Gender differences cannot be explored in this study for reasons mentioned earlier. In this study, we wanted to elucidate the association between oral health and diabetes on mortality as we are concerned about diabetes as a complication to oral health infection and conversely oral health infections as a comorbidity in diabetes. In either cases, oral infection control is of importance to all, but in particular to persons with diabetes. Our results show that persons with diabetes have experienced significantly more tooth extractions. Judging by our results, persons with diabetes use the health service and get necessary medication that assist in the reduction of comorbidities. We have chosen to adjust for the level of education, as it is a good proximate for socioeconomic status that is considered to be related to oral health, type II diabetes, and mortality. Exploring further the association between education and these outcomes was not an aim of these analyses; however, it is of interest. Furthermore, poor health choices in general may give possible explanations for the overlap between diabetes and oral care. To achieve optimal oral health requires knowledge and means to follow-up oral health status and other health-promoting habits as physical activity and diet may play a part in diabetes.

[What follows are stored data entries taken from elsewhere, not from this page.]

Lemma inv_do_send s sh : sender_ok s → shared_ok sh → inv (do_send_result s sh).
Proof.
  intros Hs [Hc Hp]. destruct (do_send_frame s sh) as (_&E1&E2&_).
  split; [by apply do_send_ok|]. unfold shared_ok. by rewrite E1, E2.
Qed.

Lemma after_ack_ok p sh : ack_fields_ok p → shared_ok sh → shared_ok (after_ack p sh).
Proof.
  intros (_&?&?&?) [Hc Hp]. split; [|done]. cbn [after_ack after_send with_world sh_cc].
  destruct (AckPacket.HasOptionalFields p); [by apply OnAck_inv|done].
Qed.

Lemma wp_sender_step e st : inv st → sender_event_ok e → wp (sender_step e) st (λ _ st', inv st').
Proof.
  destruct st as [s sh]. intros [Hs Hsh] He. cbn [fst snd] in *.
  destruct e as [data|p|p| |]; cbn [sender_step].
  - apply wp_bind, wp_AddData; [done..|]. apply wp_ret.
    apply inv_do_send; [by apply sender_ok_added|done].
  - apply wp_HandleAck; [done|apply He|]. unfold handle_ack_result.
    destruct (acknowledges _ s) eqn:Ea.
    + apply inv_do_send; [|by apply after_ack_ok]. apply sender_ok_dropped; [|done].
      apply acknowledges_spec; [apply Hs|apply He|done].
    + split; [done|by apply after_ack_ok].
  - apply wp_HandleNegativeAck; [done|]. unfold handle_nack_result.
    destruct (mark_pass_frame (nack_hit p) (begin_ (unacked_packets_ s))
      (items_ (unacked_packets_ s)) sh (nack_hit_frame p)) as (E1&_&_&E2).
    apply inv_do_send; [apply sender_ok_with_items; [apply mark_pass_packets|done]|].
    destruct Hsh. split; [auto|by rewrite E1].
  - apply sender_wp_HandleTick; [done|]. unfold handle_tick_result.
    destruct (ptime_leb _ _); [|by apply inv_do_send].
    set (sh1 := with_world _ sh).
    destruct (mark_pass_frame timeout_hit (begin_ (unacked_packets_ s))
      (items_ (unacked_packets_ s)) sh1 timeout_hit_frame) as (E1&_&_&E2).
    apply inv_do_send; [apply sender_ok_with_items; [apply mark_pass_packets|done]|].
    destruct Hsh. split; [auto|by rewrite E1].
  - by apply wp_NotifyClose.
Qed.

(** The sender is safe whatever the application, the peer and the clock
    do: from a window with any initial sequence number, no sequence of
    writes, acknowledgements (of any number, with any contents),
    negative acknowledgements, ticks and closings fails an assertion, reads
    outside a container or loops forever, and afterwards the window still
    holds at most 512 non-empty packets of at most 25950 bytes, numbered
    consecutively around the 31-bit sequence space. *)
Theorem sender_never_faults (n : Z) (es : list sender_event) (sh : Shared) :
  is_seq n → shared_ok sh → Forall sender_event_ok es →
  ∃ s' sh', sender_run es (MkSender (new_window n) not_a_date_time, sh) = Ok (tt, (s', sh')) ∧
    Size (unacked_packets_ s') ≤ 512 ∧
    ∀ i u, items_ (unacked_packets_ s') !! i = Some u →
      DataPacket.PacketSequenceNumber (packet u) =
        (begin_ (unacked_packets_ s') + Z.of_nat i) `mod` 2147483648 ∧
      1 ≤ Z.of_nat (length (DataPacket.Data (packet u))) ≤ 25950.
Proof.
  intros Hn Hsh Hes.
  assert (∀ st, inv st → wp (sender_run es) st (λ _ st', inv st')) as Hrun.
  { induction Hes as [|e es He _ IH]; intros st Hst; [by apply wp_ret|].
    cbn [sender_run]. apply wp_bind. eapply wp_mono; [by apply wp_sender_step|].
    intros [] st' Hst'. by apply IH. }
  specialize (Hrun (MkSender (new_window n) not_a_date_time, sh)).
  apply wp_Ok in Hrun as ([]&[s' sh']&E&[Hwf Hp]&_);
    [|split; [split; [by apply wf_new_window|done]|done]].
  exists s', sh'. split; [exact E|]. cbn [fst] in *.
  split; [apply (wf_size _ Hwf)|]. intros i u (_&E1&Hl)%Hp.
  split; [exact E1|]. unfold RudpParameters.max_data_size in Hl. lia.
Qed.

(** C5: [AddData] accepts exactly as many bytes as fit: with [f] free slots and
    data packets of [size] bytes it takes the first [min (f * size) length]
    bytes, cut in order into new packets that follow the ones already in the window
    with consecutive numbers; the [i]-th holds the [size] bytes from [i * size] on, or
    the rest if there are fewer, and none is empty; nothing already accepted is
    touched. *)
Theorem add_data_accepts_prefix (s : Sender) (sh : Shared) (data : list Z) :
  sender_ok s → shared_ok sh → bytes_ok data →
  let free := (Z.to_nat (SendWindowSize (sh_cc sh) - Size (unacked_packets_ s))) in
  let size := Z.to_nat (SendDataSize (sh_cc sh)) in
  ∃ k s' sh' chunks, AddData data (s, sh) = Ok (k, (s', sh')) ∧
    k = ((free * size) `min` length data)%nat ∧
    concat chunks = take k data ∧ (length chunks ≤ free)%nat ∧
    (∀ i d, chunks !! i = Some d → d = take size (drop (i * size) data) ∧ (0 < length d ≤ size)%nat) ∧
    packet <$> items_ (unacked_packets_ s') =
      (packet <$> items_ (unacked_packets_ s)) ++
      (packet <$> new_packets (GetNextPacketSequenceNumber s) (peer_id (sh_peer sh)) chunks) ∧
    GetNextPacketSequenceNumber s' =
      seq_add (GetNextPacketSequenceNumber s) (Z.of_nat (length chunks)) ∧
    begin_ (unacked_packets_ s') = begin_ (unacked_packets_ s).
Proof.
  intros Hs Hsh Hb free size.
  assert (wp (AddData data) (s, sh) (λ k st, k = length (concat (add_data_chunks s sh data)) ∧
    st = do_send_result (added s sh data) sh)) as Hw by (by apply wp_AddData).
  apply wp_Ok in Hw as (k&[s' sh']&E&Ek&Est).
  destruct (add_data_chunks_ok s sh data Hsh Hb) as (_&Hlen&Hcat). fold free size in Hlen, Hcat.
  assert (k = ((free * size) `min` length data)%nat) as Hk by (by rewrite Ek, Hcat, length_take).
  exists k, s', sh', (add_data_chunks s sh data). split; [done|]. split; [done|].
  destruct (do_send_frame (added s sh data) sh) as ((Ep&Eb&Ee&_)&_).
  rewrite <-Est in Ep, Eb, Ee. cbn [fst] in *. split_and!.
  - rewrite Hcat, Hk. by rewrite <-take_take, firstn_all.
  - done.
  - intros i d. apply split_data_lookup. destruct Hsh as [((Hd&_)&_) _].
    unfold SendDataSize, RudpParameters.default_data_size in *. lia.
  - rewrite Ep. cbn [added appended with_maximum set_window unacked_packets_ items_ SetMaximumSize end_].
    by rewrite fmap_app.
  - unfold GetNextPacketSequenceNumber, End. by rewrite Ee.
  - by rewrite Eb.
Qed.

The self-reported information on diabetes status in this study is confirmed by the basic characteristics reported by the participants. This reduces any potential selection and information bias. This is an important prerequisite for giving trust to the results on risk factors for total mortality as presented. Other previous studies have estimated the validity of specific self-reported information in health studies [37, 38]. Self-reported diabetes was over 92% reliable over time in the Atherosclerosis Risk in Communities Study [37]. The self-reported information is, however, a limitation of the current study as clinical oral measurements were not recorded. However, Buhlin et al. concluded from their study that the questionnaire information of the number of remaining teeth and use of removable dentures are reliable [38]. Less reliable is information regarding specific periodontal variables. Buhlin et al. considered, however, such data to be a valuable tool for epidemiological studies of periodontal health. To assess the direction of any reporting bias causing nondifferential misclassification of exposure can be difficult. There was also incomplete recording of oral health indicators among all participants. The strength of the current study is the reliable and complete follow-up regarding mortality by Statistics Norway that is possible due to the person identification number of Norwegian citizens.

5. Concluding Remarks

The results indicate that infection and inflammation are associated with mortality in both individuals with diabetes or those without. Baseline characteristics of persons with diabetes were distinctly different from person without diabetes. The general indicator for inflammation and infection, hs-CRP, and the infection variables such as the total number of tooth extractions and tooth extraction and other oral infection combined independently predicted increased risk for mortality among elderly men without diabetes. Further research is needed to get an improved understanding of the pathophysiology of tooth extractions, oral infections, and hs-CRP in diabetes and nondiabetes on total mortality.

Conflicts of Interest

The authors declare no conflict of interests related to this study.

Acknowledgments

The Oslo II study was supported financially by funding from the organization “Research Health & Rehabilitation” through the applicant organization National Organization for Heart and Lung Disease in Norway, the Norwegian Association for Public Health, Section for Cardiovascular Diseases, and The National Organization for Heart and Lung Disease for additional financial support from their research fund. Ingar Olsen contributed through the European Commission grant FP-7 HEALTH-306029-“TRIGGER”. The data collection was carried out in cooperation with but before the Oslo Health Study in 2000-2001 in collaboration with the National Health Screening Service of Norway—now part of the Norwegian Institute for Health, Ullevål University Hospital—now Oslo University Hospital, the University of Oslo, and the City of Oslo.